__Dataset entries__

(* ===== verification/_CoqProject ===== *)
-Q . S2P
Prelude.v
Text.v
BTreeMap.v
Json.v
ReadPolicy.v
ReadCache.v
ReadClient.v
Domain.v
Ratio.v
Challenge.v
Algorithm.v
Bundles.v
Source.v
Deadlines.v
Store.v
Workflow.v
Intent.v
Lease.v
Attempt.v
Payload.v
Admission.v
Acceptance.v
Reconcile.v
Restart.v
Window.v
Snapshot.v
SnapshotStore.v
ActiveCache.v
Propose.v
System.v
Bind.v
Reconciler.v
Ingest.v
Decide.v
Controller.v
Config.v
Commit.v
Startup.v
Rfc3339.v
IdentityStore.v
Identity.v
IdentityHistory.v
Wallet.v
KeyFile.v
MemberApi.v
Account.v
ApiAuth.v
Readiness.v
WriteGate.v
PostLane.v
Claim.v
Transmit.v
Gateway.v
Sends.v
Drive.v
Evidence.v
GatewayService.v
Admin.v
FakeTig.v
Merkle.v
Upload.v
UploadHistory.v
Package.v
SpikeGateway.v
SpikeHistory.v
SpikeTrust.v
Authed.v
SpikeActive.v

__Brief__
In the material above, the line with "GatewayService.v" marks the start. Print it and every line after it through the last, exactly.

__Written response__
GatewayService.v
Admin.v
FakeTig.v
Merkle.v
Upload.v
UploadHistory.v
Package.v
SpikeGateway.v
SpikeHistory.v
SpikeTrust.v
Authed.v
SpikeActive.v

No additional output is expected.